Availability SPEAR is a publicly available R-package hosted at https://bitbucket.org/kleinstein/SPEAR.
Contact jeremy.gygi{at}yale.edu; leying.guan{at}yale.edu
1 Introduction
Biological signatures, composed of subsets of predictive analytes, serve as valuable biomarkers for disease diagnosis and prognosis (Ramilo et al., 2007; Yu et al., 2019; Bodkin et al., 2022; Chawla et al., 2022), as well as the prediction of responses to vaccinations and therapies (Fourati et al., 2022; Hagan et al., 2022). In addition to being predictive, signatures offer interpretable insight into the underlying mechanisms that drive disease, further adding to their value to the scientific community. By leveraging associations between different types of analytes, multi-omics signatures offer the possibility of improved performance and greater insights.

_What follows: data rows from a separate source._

(** The first pass: what each host expands to ([None] for a plain node). *)
Fixpoint expand_hosts (rec : Recurse) (max_depth : nat) (input : ScopeInput) (l : list Node) (state : RecursionState)
    (output_rewrites : gmap str str) : option (result Error (list (option (list Node)) * gmap str str * RecursionState)) :=
  match l with
  | [] => Some (Ok ([], output_rewrites, state))
  | host :: rest =>
      match n_module host with
      | None =>
          let! (batches, output_rewrites, state) := expand_hosts rec max_depth input rest state output_rewrites in
          Some (Ok (None :: batches, output_rewrites, state))
      | Some module_field =>
          let! (child, state) := expand_module_host rec max_depth state input output_rewrites host module_field in
          let! (child, output_rewrites) := Some (record_output_rewrites host child output_rewrites) in
          let! (batches, output_rewrites, state) := expand_hosts rec max_depth input rest state output_rewrites in
          Some (Ok (Some (prefix_child_nodes host child) :: batches, output_rewrites, state))
      end
  end.

(** The second pass: the plain nodes, [None] for a host. *)
Fixpoint expand_plain (input : ScopeInput) (output_rewrites : gmap str str) (l : list Node) : result Error (list (option Node)) :=
  match l with
  | [] => Ok []
  | node :: rest =>
      let? plain :=
        match n_module node with
        | Some _ => Ok None
        | None =>
            let baked := rewired (n_id node) (n_record node) (n_inputs node) (n_input_types node) (n_output_types node)
                           (merge_env (sc_ancestor_env input) (n_env node)) node in
            let? node := rewrite_plain_node (sc_boundary input) output_rewrites (sc_location input) baked in
            Ok (Some node)
        end in
      let? rest := expand_plain input output_rewrites rest in
      Ok (plain :: rest)
  end.

Fixpoint collect (location : str) (l : list Node) (nodes : list Node) (local_ids : gset str) : result Error ScopeResult :=
  match l with
  | [] => Ok (mkScopeResult nodes local_ids)
  | node :: rest =>
      if bool_decide (n_id node ∈ local_ids) then Err (ExpandDuplicateNodeId location (n_id node))
      else collect location rest (nodes ++ [node]) ({[n_id node]} ∪ local_ids)
  end.

(** The nodes in the manifest's order, each host replaced by its batch. *)
Definition batch (plain : option Node) (hosted : option (list Node)) : list Node :=
  match plain with Some node => [node] | None => default [] hosted end.

Fixpoint expand_scope (fuel : nat) (max_depth : nat) (state : RecursionState) (manifest : Manifest) (input : ScopeInput)
    : option (result Error (ScopeResult * RecursionState)) :=
  match fuel with
  | O => None
  | S fuel =>
      let state := mkState (st_stack state) (st_type_rules state ++ m_type_rules manifest) in
      let! (hosted, output_rewrites, state) :=
        expand_hosts (expand_scope fuel max_depth) max_depth input (m_nodes manifest) state ∅ in
      let! plain := Some (expand_plain input output_rewrites (m_nodes manifest)) in
      let! result := Some (collect (sc_location input) (mjoin (zip_with batch plain hosted)) [] ∅) in
      Some (Ok (result, state))
  end.

(** ** [mod.rs] *)

Fixpoint dedupe_from (seen : list TypeRule) (rules : list TypeRule) : list TypeRule :=
  match rules with
  | [] => []
  | rule :: rest => if bool_decide (rule ∈ seen) then dedupe_from seen rest else rule :: dedupe_from (rule :: seen) rest
  end.

Definition dedupe_type_rules (rules : list TypeRule) : list TypeRule := dedupe_from [] rules.

(** [root_env.get(k) == Some(v)] *)
Definition redundant (root_env : gmap str EnvValue) (entry : str * EnvValue) : Prop :=
  match root_env !! entry.1 with Some v => env_eqb v entry.2 = true | None => False end.

#[global] Instance redundant_dec root_env entry : Decision (redundant root_env entry).
Proof. unfold redundant. destruct (root_env !! entry.1); apply _. Defined.

Definition prune_node (root_env : gmap str EnvValue) (n : Node) : Node :=
  rewired (n_id n) (n_record n) (n_inputs n) (n_input_types n) (n_output_types n)
    (filter (λ entry, ¬ redundant root_env entry) (n_env n)) n.

Definition prune_redundant_env (m : Manifest) : Manifest :=
  mkManifest (prune_node (m_env m) <$> m_nodes m) (m_strict_types m) (m_type_rules m) (m_deploy m) (m_module m) (m_env m).

Definition expand_with_options (manifest : Manifest) (base_dir : PathBuf) (max_depth : nat) : option (result Error Manifest) :=
  let input := mkScopeInput base_dir (m_env manifest) boundary_default (lit "the root manifest") in
  let! (result, state) := expand_scope (S max_depth) max_depth (mkState [] []) manifest input in
  Some (Ok (prune_redundant_env
    (mkManifest (sr_nodes result) (m_strict_types manifest) (dedupe_type_rules (st_type_rules state)) (m_deploy manifest) None
       (m_env manifest)))).

Definition DEFAULT_MAX_DEPTH : nat := 32.

Definition expand (manifest : Manifest) (base_dir : PathBuf) : option (result Error Manifest) :=
  expand_with_options manifest base_dir DEFAULT_MAX_DEPTH.
End scope.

The identification of predictive biological signatures continues to be a prominent area of focus in biomedical research. For example, Fourati et al. (Fourati et al., 2022) and Hagan et al. (Hagan et al., 2022) identified pre- and post-vaccination gene signatures predictive of antibody responses across 13 different vaccines by random forest classification and logistic regression, respectively. Walker et al. (Walker et al., 2023) identified potential protein biomarkers of dementia via Cox proportional hazards regression modeling. Signatures can also provide mechanistic insight into underlying biological processes that affect the response of interest. Nakaya et al. (Nakaya et al., 2011) found a gene signature predictive of seasonal TIV vaccination response that included TLR5, known to sense bacterial flagellin. High association between TLR5 and TIV vaccination prompted the study and hypothesis that other ligands for TLR5, such as microbiota, are involved in influencing adaptive immunity to vaccination. These studies, like most studies, identify signatures that are derived from a single biological assay.

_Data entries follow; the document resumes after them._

(* ===== verification/ExpandLaws.v ===== *)
(** * What module expansion promises

    [expansion_always_ends]: whatever the files hold, expansion returns.
    [expansion_inlines_modules]: its result has a node for each plain node of
    each included module, under the dotted ids of its hosts, with the
    environment its scopes give it, and no other.  [expanded_manifest_builds]:
    valid manifests whose ids do not overlap with those around them expand
    into a manifest that builds; without that condition a reference can be captured
    ([ExpandScenarios.v]). *)

From Stdlib Require Import Lia.
From stdpp Require Import base tactics list gmap strings numbers sorting.
From S2P Require Import Prelude Text Utf8 Ordered TypeUrn Manifest Graph GraphLaws Expand.

Open Scope N_scope.

(** ** References as text *)

Definition reference (id port : str) : str := id ++ [47] ++ port.

Definition plain_id (id : str) : Prop := id ≠ [] ∧ Forall (λ c, c ≠ 47) id.

Lemma split_once_inv sep s a b : split_once sep s = Some (a, b) → s = a ++ sep :: b ∧ Forall (λ c, c ≠ sep) a.
Proof.
  unfold split_once. revert a b. induction s as [|c s IH]; intros a b; cbn; [done|].
  destruct (N.eqb_spec sep c) as [->|Hne]; [intros [= <- <-]; by split; [|constructor]|].
  destruct (split_at_first (N.eqb sep) s) as [x [|d y]] eqn:E; [done|]. intros [= <- <-].
  destruct (IH x y) as [-> Hx]; [done|]. split; [done|]. constructor; [done|exact Hx].
Qed.

Lemma split_reference_ok id port : plain_id id → port ≠ [] → split_reference (reference id port) = Some (id, port).
Proof.
  intros [Hid Hs] Hp. unfold split_reference, reference. cbn [app]. rewrite split_once_app by done.
  by rewrite !bool_decide_eq_false_2.
Qed.

Lemma spelled_reference_inj id port id' port' :
  Forall (λ c, c ≠ 47) id → Forall (λ c, c ≠ 47) id' → reference id port = reference id' port' → id = id' ∧ port = port'.
Proof.
  intros Hi Hi' E. pose proof (split_once_app 47 id port Hi) as H1. pose proof (split_once_app 47 id' port' Hi') as H2.
  assert (Some (id, port) = Some (id', port')) as [= <- <-]; [|done].
  etrans; [symmetry; exact H1|]. etrans; [|exact H2]. exact (f_equal (split_once 47) E).
Qed.

Lemma strip_prefix_inv p s t : strip_prefix p s = Some t → s = p ++ t.
Proof.
  revert s. induction p as [|c p IH]; intros [|d s]; cbn; try congruence.
  destruct (N.eqb_spec c d) as [->|]; [|done]. by intros ->%IH.
Qed.

(** What is not [astrs/...] is not a virtual source. *)
Lemma recognize_reference id port :
  Forall (λ c, c ≠ 47) id → recognize (reference id port) = None ↔ id ≠ lit "astrs".
Proof.
  intros Hid. unfold recognize. rewrite fmap_None. split.
  - intros H ->. assert (Some port = None) as E; [|done].
    etrans; [|exact H]. symmetry. exact (strip_prefix_app (lit "astrs/") port).
  - intros Hne. destruct (strip_prefix (lit "astrs/") (reference id port)) as [t|] eqn:E; [|done].
    apply strip_prefix_inv in E. change (lit "astrs/" ++ t) with (reference (lit "astrs") t) in E.
    apply spelled_reference_inj in E as [-> _]; [done|done|]. repeat constructor; done.
Qed.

Recent advancements in high-throughput technologies have enabled the simultaneous collection of data from multiple assays (or ‘omics) from the same sample (Bhattacharya et al., 2014). These multi-omics datasets have the potential to yield multi-omics signatures that integrate biological signals across different modalities to predict a response of interest. While the dimensionality of multi-omics datasets is high, often only a small number of key underlying factors are used to capture the major data variation from the different assays. For example, activation of the interferon signaling pathway can drive hundreds of genes (Bolen et al., 2014), proteins (Lazear et al., 2019), and metabolites (Banoth and Cassel, 2018) to vary together across samples. One option to identify these major sources of variation is through the employment of latent factor models (Cantini et al., 2021), which construct low-dimensional factors from groups of biological analytes via dimensionality reduction. Unsupervised dimensionality reduction techniques for discovering factors are widely used in practice, including both non-probabilistic approaches such as principal component analysis (PCA), single and multi-block canonical correlation analysis (CCA) (Tenenhaus et al., 2014; Tenenhaus and Tenenhaus, 2011) as well as probabilistic approaches based on Bayesian factor models including Multi-omic Factor Analysis (MOFA) (Argelaguet et al., 2020) and iClusterBayes (Mo et al., 2018).
Conventionally, when identifying predictive signatures, the process of data integration and predictive modeling are performed separately, with multiomics factors being constructed before subsequent association with a response of interest. Combining these steps can lead to better multi-omics signatures that are more predictive while still being biologically interpretable (Singh et al., 2019; Li et al., 2012). To accomplish this, we present Signature-based multiPle-omics intEgration via lAtent factoRs (SPEAR). The SPEAR model employs a probabilistic Bayesian framework to jointly model multi-omics data with response(s) of interest, emphasizing the construction of predictive multi-omics factors. SPEAR estimates analyte significance per factor, extracting the top contributing analytes as a signature. In addition, the SPEAR model is amenable to various types of responses in both regression and classification tasks, permitting both continuous responses such as antibody titer and gene expression values, as well as categorical responses like disease subtypes. We demonstrate SPEAR’s advantages under simulated settings and validate SPEAR’s improved performance on real public multi-omics datasets for breast cancer and SARS-CoV-2 (COVID-19) through multi-class area under the receiver operating characteristic (AUROC) testing and balanced misclassification errors.
2 Methods
SPEAR identifies multi-omics signatures through the construction of predictive factors via dimensionality reduction. SPEAR jointly models both multiomics assays (X) and the response of interest (Y) and approximates posteriors of the factor loadings (β) and factor scores (U) using the variational Bayes inference (Fig. 1, Supplementary Methods B2).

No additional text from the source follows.